Top of Records provided
(* ===== verification/LogStoreSample.v ===== *)
(** * A life of the log store, and a head that cannot be sealed

    A run of the store on the bytes of a write-ahead log and of chunk files, with a sync that fails and a
    crash; and the head that has outgrown a block. *)

From Stdlib Require Import ZArith Lia.
From Stdlib Require Import (notations) String.
From stdpp Require Import base gmap numbers list sorting.
From S2P Require Import Prelude Wal WalProofs WalSafety Gostring Names HeadRecord BlockFile BlockIndex Utf8 Logql LogBloom LogChunk LogChunkProofs LogChunkLife LogSearch LogSearchOrder LogStore LogStoreInv LogStoreSeal LogStoreRecover LogStoreLife LogStoreWal LogStoreChunks.

Module StoreSample.
(** Logs with an hour and a service, encoded as these. *)
Definition hour : Z := 3600000.
Definition log_at (h : Z) (service : gostring) : Logql.Log := MkLog (h * hour) [] [] service [] [] [] [] [] [].
#[local] Instance hours : LogCodec := {| encodeLog l := l_Ts l / hour :: l_Service l; decodeLog b := match b with [] => None | h :: svc => Some (log_at h svc) end |}.
#[local] Instance plain : Zstd := {| EncodeAll raw := raw; DecodeAll comp := Some comp |}.
#[local] Instance plain_laws : ZstdLaws.
Proof. by split. Qed.
#[local] Instance caseless : CaseMap := fun u => u.

Abbreviation State := (@Store (WAL * nat) (list Z) logWriter).
Definition opts : SOptions := MkSOptions 0 0 0 0.
Definition unsynced : outcome := MkOutcome None true false true.
Definition start : result store_error State := OpenStore (D := Dir * Z * list io) opts 0 (replicate 8 good ++ [unsynced]) (MkCatalog [] [] 0) ∅ (MkDir ∅ ∅, 0, []).
Definition s0 : State := match start with Ok s => s | Err _ => MkS opts 0 ∅ ∅ ∅ false 0 (MkCatalog [] [] 0) ∅ (MkWAL (MkDir ∅ ∅) 0 false 0 0 false false [], 0%nat) [] end.
Definition batch1 : list Logql.Log := [log_at 1 (str "a"); log_at 25 (str "a"); log_at 2 (str "b")].
Definition batch2 : list Logql.Log := [log_at 3 (str "a")].
Definition s1 : State := (Append 100 batch1 s0).1.
(** The second stream's footer is not synced: the seal is reported as failed. *)
Definition s2 : State := (sealAll (fun l => l) (fun _ => true) s1).1.
Definition s3 : State := (Append 200 batch2 s2).1.
Definition acked : list (Z * rawEntry) := promised s1 (new_entries s0 batch1) ++ promised s3 (new_entries s2 batch2).
(** A crash, and the store opened again. *)
Definition left_over : Dir * Z * list io := (set_file (w_dir (s_wal s3).1) (Seg 0) (take 48 (default [] (d_segs (w_dir (s_wal s3).1) !! 0%nat))), 0, []).
Definition s4 : State := match OpenStore opts 300 [] (s_cat s3) (s_files s3) left_over with Ok s => s | Err _ => s3 end.

Lemma batches_storable : Forall storable batch1 /\ Forall storable batch2.
Proof.
  split; repeat constructor; try (vm_compute; done); unfold clean_labels; cbn [log_at l_Service l_Source l_Host]; by (apply (bool_decide_unpack _); vm_compute).
Qed.

Lemma sample_life : exists loose, store_reach s3 acked loose.
Proof.
  eexists. eapply (SR_append s2 (promised s1 (new_entries s0 batch1)) _ 200 batch2 s3 (Ok tt)); [|apply batches_storable|vm_compute; reflexivity|left; vm_compute; lia|vm_compute; reflexivity].
  eapply (SR_seal s1 _ _ (fun l => l) (fun _ => true) s2); [|vm_compute; reflexivity].
  eapply (SR_append s0 [] [] 100 batch1 s1 (Ok tt)); [|apply batches_storable|vm_compute; reflexivity|left; vm_compute; lia|vm_compute; reflexivity].
  eapply (SR_new opts 0 (replicate 8 good ++ [unsynced]) (MkDir ∅ ∅, 0, []) (s_wal s0)); [vm_compute; reflexivity| |vm_compute; reflexivity].
  exists {[ 0%nat := [] ]}, 0%nat, [], [], [], []. split_and!; try done. apply inv_holds; [|done| |done].
  - eapply (Open_empty 0 []). vm_compute. reflexivity.
  - intros k Hk. apply lookup_singleton_is_Some in Hk. lia.
Qed.

Lemma nothing_lost f ow : file_crash f ow f.
Proof.
  exists (length f + Z.to_nat match ow with Some w => lw_end w | None => match readIndex f with Ok ix => ix_ValidEnd ix | Err _ => 0 end end)%nat. rewrite take_ge by lia. split; [done|]. destruct ow; [lia|]. destruct (readIndex f); [lia|done].
Qed.

End StoreSample.

(** ** A head past the size of a block *)

Section Oversized.
Context `{LogCodec} `{CaseMap} `{Zstd} {W D F C : Type} `{StoreWal W D} `{ChunkFiles F C}.

Definition body_bytes (es : list rawEntry) : Z := foldr Z.add 0 ((fun e => ulen (re_Body e)) <$> es).
Lemma body_bytes_perm es es' : es ≡ₚ es' -> body_bytes es = body_bytes es'.
Proof. unfold body_bytes. induction 1; cbn; lia. Qed.
Lemma raw_of_bodies es : forall prev prevSeq, body_bytes es <= ulen (raw_of prev prevSeq es).
Proof.
  induction es as [|e es IH]; intros prev prevSeq; [done|]. cbn [raw_of]. unfold body_bytes, entry_raw. cbn [fmap list_fmap foldr]. specialize (IH (re_Ts e) (re_Seq e)). unfold body_bytes in IH. rewrite !ulen_app. pose proof (ulen_nonneg (AppendVarint [] (int64 (re_Ts e - prev)))). pose proof (ulen_nonneg (AppendVarint [] (int64 (uint64 (re_Seq e - prevSeq))))). pose proof (ulen_nonneg (AppendUvarint [] (ulen (re_Body e)))). lia.
Qed.
Lemma one_day day es : es <> [] -> (forall e, e ∈ es -> dayOf (re_Ts e) = day) -> day_groups es = [(day, es)].
Proof.
  induction es as [|e es IH]; intros Hne Hday; [done|]. cbn [day_groups]. rewrite (Hday e) by by left. destruct es as [|e' es]; [done|]. rewrite IH by (done || intros x Hx; apply Hday; by right). by rewrite Z.eqb_refl.
Qed.

(** A head of one day that has outgrown a block is never sealed again. Whatever the system calls do, sealing it fails before it touches the disk and leaves the store as it was: the head stays, with the segments of the log it holds on to, and every later attempt fails the same way. *)
Theorem oversized_head_stuck (s : @Store W F C) id st day : s_byID s !! id = Some st -> (forall e, e ∈ st_head st -> dayOf (re_Ts e) = day) -> maxBlockRaw < body_bytes (st_head st) ->
  seal id s = (s, Err (SErrChunk ErrBlockTooLarge)).
Proof.
  intros Est Hday Hbig. unfold seal. rewrite (bind_ok get _ s s s) by done. rewrite Est. destruct (st_head st) as [|e0 es0] eqn:Eh; [done|]. rewrite <- Eh in *. set (sorted := SliceStable less (st_head st)). assert (Hp : sorted ≡ₚ st_head st) by apply sort_perm.
  assert (Hne : sorted <> []) by (intros E; rewrite E, Eh in Hp; by apply Permutation_nil_cons in Hp). rewrite (one_day day) by (done || intros e He; apply Hday; by rewrite <- Hp). cbn [seal_days]. erewrite (bind_err _ _ s s); [|].
  - done.
  - erewrite (bind_err _ _ s s); [done|]. unfold sealDay, encodeBlock. destruct sorted as [|e es] eqn:Es; [done|]. rewrite <- Es in *. cbv zeta. rewrite (proj2 (Z.ltb_lt _ _)); [done|]. eapply Z.lt_le_trans; [exact Hbig|]. rewrite <- (body_bytes_perm _ _ Hp). apply raw_of_bodies.
Qed.
End Oversized.

Module OversizedSample.
Import StoreSample.
#[local] Existing Instances hours plain caseless.
Definition huge : rawEntry := MkRaw 0 1 (replicate (Z.to_nat (maxBlockRaw + 1)) 0).
Definition full : State := set_byID {[ 1 := MkSt 1 [] [huge] 0 0 0 None ]} s0.
Lemma oversized_head_stuck_witness : seal 1 full = (full, Err (SErrChunk ErrBlockTooLarge)).
Proof.
  apply (oversized_head_stuck full 1 (MkSt 1 [] [huge] 0 0 0 None) 0).
  - apply lookup_singleton_eq.
  - cbn [st_head]. intros e He. apply list_elem_of_singleton in He as ->. reflexivity.
  - cbn [st_head]. unfold body_bytes, huge. cbn [fmap list_fmap foldr re_Body]. unfold ulen. rewrite length_replicate, Z2Nat.id by (unfold maxBlockRaw; lia). lia.
Defined.
End OversizedSample.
Bottom of Records provided
Copy out the line holding "apply (oversized_head_stuck full" along with all lines after it through the end of the entries, exactly and only these.

  apply (oversized_head_stuck full 1 (MkSt 1 [] [huge] 0 0 0 None) 0).
  - apply lookup_singleton_eq.
  - cbn [st_head]. intros e He. apply list_elem_of_singleton in He as ->. reflexivity.
  - cbn [st_head]. unfold body_bytes, huge. cbn [fmap list_fmap foldr re_Body]. unfold ulen. rewrite length_replicate, Z2Nat.id by (unfold maxBlockRaw; lia). lia.
Defined.
End OversizedSample.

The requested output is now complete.